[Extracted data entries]
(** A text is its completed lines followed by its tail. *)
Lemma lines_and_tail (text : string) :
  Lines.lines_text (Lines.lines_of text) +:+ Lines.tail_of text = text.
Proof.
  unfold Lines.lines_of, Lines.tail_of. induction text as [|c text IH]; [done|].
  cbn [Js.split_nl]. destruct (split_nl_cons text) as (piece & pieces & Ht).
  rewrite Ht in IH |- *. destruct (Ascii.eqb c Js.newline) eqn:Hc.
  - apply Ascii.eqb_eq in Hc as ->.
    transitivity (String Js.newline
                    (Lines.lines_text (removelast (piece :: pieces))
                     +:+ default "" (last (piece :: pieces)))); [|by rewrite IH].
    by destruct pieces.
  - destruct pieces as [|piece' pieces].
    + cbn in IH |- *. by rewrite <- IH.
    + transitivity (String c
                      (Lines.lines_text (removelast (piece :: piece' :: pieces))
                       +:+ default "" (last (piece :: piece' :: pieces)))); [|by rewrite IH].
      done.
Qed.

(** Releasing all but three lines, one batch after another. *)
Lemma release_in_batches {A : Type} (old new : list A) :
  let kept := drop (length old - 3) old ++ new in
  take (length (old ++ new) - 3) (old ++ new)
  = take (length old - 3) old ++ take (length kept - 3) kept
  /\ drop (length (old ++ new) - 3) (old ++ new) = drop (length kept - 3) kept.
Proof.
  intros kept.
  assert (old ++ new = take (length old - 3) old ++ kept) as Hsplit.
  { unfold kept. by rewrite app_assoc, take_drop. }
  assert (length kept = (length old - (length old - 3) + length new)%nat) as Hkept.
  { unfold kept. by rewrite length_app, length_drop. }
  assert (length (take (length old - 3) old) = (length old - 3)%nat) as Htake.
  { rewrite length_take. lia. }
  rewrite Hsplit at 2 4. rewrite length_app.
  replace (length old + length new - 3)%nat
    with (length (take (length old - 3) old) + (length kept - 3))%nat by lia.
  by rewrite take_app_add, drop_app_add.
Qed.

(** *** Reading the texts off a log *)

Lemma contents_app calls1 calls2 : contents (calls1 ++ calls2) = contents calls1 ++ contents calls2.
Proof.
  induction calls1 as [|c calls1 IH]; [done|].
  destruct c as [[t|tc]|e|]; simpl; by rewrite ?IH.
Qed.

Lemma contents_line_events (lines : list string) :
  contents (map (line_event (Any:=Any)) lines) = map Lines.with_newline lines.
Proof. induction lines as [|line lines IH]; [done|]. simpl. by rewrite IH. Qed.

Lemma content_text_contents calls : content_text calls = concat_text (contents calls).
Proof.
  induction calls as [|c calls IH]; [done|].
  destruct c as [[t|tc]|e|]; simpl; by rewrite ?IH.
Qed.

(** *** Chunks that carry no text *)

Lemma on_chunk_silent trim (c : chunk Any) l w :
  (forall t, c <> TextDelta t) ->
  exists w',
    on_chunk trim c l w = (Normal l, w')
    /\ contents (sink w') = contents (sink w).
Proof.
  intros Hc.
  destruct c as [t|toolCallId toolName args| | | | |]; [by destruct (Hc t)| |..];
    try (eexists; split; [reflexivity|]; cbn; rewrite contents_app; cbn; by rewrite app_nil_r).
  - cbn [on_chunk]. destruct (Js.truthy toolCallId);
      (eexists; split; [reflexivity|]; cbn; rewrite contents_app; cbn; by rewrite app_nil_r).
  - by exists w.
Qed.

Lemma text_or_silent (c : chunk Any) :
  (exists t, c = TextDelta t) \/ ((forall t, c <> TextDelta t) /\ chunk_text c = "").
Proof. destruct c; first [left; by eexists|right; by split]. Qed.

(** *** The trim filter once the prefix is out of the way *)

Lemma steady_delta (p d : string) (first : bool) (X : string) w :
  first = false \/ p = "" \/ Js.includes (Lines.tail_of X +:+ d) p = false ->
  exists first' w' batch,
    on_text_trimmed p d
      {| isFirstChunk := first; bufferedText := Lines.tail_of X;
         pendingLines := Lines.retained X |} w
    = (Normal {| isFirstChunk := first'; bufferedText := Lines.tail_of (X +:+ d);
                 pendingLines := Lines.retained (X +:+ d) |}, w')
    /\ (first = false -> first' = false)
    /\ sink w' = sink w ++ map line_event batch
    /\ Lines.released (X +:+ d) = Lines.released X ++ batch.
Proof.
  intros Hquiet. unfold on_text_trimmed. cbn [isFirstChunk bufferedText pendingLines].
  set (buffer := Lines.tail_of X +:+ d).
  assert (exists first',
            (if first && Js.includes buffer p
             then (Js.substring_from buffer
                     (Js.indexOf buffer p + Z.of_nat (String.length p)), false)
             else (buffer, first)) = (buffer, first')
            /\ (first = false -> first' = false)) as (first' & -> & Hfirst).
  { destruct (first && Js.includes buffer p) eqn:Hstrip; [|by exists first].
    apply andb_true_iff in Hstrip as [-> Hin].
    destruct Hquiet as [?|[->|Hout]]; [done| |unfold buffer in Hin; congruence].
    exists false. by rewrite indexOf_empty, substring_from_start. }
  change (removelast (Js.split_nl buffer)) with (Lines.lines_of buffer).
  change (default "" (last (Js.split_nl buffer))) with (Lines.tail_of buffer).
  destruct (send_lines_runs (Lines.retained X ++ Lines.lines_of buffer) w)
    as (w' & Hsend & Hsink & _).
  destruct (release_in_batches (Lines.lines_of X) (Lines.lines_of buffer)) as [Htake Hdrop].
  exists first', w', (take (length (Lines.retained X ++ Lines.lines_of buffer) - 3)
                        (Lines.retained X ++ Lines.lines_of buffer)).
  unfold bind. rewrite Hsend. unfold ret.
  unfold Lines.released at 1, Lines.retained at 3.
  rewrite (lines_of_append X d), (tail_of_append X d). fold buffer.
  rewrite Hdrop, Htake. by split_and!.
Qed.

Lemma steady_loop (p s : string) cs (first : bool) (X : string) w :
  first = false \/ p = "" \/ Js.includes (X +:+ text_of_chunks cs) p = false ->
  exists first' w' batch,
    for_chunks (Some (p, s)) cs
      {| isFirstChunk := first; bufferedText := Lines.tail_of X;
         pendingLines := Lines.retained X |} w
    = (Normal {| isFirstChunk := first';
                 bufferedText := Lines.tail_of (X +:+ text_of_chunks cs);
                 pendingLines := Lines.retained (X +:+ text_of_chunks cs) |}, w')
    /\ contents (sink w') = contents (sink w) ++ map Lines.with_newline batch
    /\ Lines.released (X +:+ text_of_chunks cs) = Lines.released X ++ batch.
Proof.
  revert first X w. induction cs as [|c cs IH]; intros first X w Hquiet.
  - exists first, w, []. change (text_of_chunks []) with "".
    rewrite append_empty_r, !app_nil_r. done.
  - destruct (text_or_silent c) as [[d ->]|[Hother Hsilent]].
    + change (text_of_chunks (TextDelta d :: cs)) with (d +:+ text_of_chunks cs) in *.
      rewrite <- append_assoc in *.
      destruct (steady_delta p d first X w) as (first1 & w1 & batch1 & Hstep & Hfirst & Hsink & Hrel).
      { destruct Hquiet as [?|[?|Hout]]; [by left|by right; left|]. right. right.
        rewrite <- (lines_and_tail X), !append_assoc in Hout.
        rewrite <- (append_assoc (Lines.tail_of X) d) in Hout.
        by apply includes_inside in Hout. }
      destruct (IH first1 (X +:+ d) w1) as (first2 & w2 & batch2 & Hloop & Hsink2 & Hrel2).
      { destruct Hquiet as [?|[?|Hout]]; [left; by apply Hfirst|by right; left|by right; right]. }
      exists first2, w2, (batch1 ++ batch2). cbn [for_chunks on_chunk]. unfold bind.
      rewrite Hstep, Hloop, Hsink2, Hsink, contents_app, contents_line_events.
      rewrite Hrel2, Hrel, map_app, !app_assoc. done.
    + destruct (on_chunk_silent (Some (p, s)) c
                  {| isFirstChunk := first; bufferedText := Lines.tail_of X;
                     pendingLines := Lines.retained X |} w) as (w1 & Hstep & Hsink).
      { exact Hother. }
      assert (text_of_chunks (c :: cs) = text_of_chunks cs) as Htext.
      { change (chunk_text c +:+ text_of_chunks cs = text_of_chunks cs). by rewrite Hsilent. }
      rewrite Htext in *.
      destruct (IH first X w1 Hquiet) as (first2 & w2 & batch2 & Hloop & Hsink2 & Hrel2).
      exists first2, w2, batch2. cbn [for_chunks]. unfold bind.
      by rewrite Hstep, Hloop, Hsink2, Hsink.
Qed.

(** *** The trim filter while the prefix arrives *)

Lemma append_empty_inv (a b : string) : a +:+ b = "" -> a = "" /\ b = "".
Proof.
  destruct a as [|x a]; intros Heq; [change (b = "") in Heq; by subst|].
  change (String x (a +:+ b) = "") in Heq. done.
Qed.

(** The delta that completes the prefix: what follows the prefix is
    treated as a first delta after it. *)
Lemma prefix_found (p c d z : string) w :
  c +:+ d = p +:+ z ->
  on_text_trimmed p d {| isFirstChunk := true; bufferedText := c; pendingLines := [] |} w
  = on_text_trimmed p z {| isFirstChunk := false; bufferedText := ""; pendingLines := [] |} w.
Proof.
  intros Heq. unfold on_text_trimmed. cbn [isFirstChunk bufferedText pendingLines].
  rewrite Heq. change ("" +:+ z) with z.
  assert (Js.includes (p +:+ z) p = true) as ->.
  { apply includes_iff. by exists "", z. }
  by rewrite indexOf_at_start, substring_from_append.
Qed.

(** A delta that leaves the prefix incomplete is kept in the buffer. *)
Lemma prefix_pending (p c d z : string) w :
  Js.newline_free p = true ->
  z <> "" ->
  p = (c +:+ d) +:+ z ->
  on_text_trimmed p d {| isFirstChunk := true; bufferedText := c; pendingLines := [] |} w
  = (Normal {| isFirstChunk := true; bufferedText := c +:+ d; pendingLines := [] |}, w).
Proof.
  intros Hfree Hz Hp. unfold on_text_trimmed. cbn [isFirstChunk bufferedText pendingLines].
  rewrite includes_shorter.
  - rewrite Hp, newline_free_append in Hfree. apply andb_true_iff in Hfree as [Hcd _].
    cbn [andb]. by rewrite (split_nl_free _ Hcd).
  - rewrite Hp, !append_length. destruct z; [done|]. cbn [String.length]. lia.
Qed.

● **What is required**: Lines that include the word "Hdrop" are to be extracted from the data above.

● **Output below**:
  destruct (release_in_batches (Lines.lines_of X) (Lines.lines_of buffer)) as [Htake Hdrop].
  rewrite Hdrop, Htake. by split_and!.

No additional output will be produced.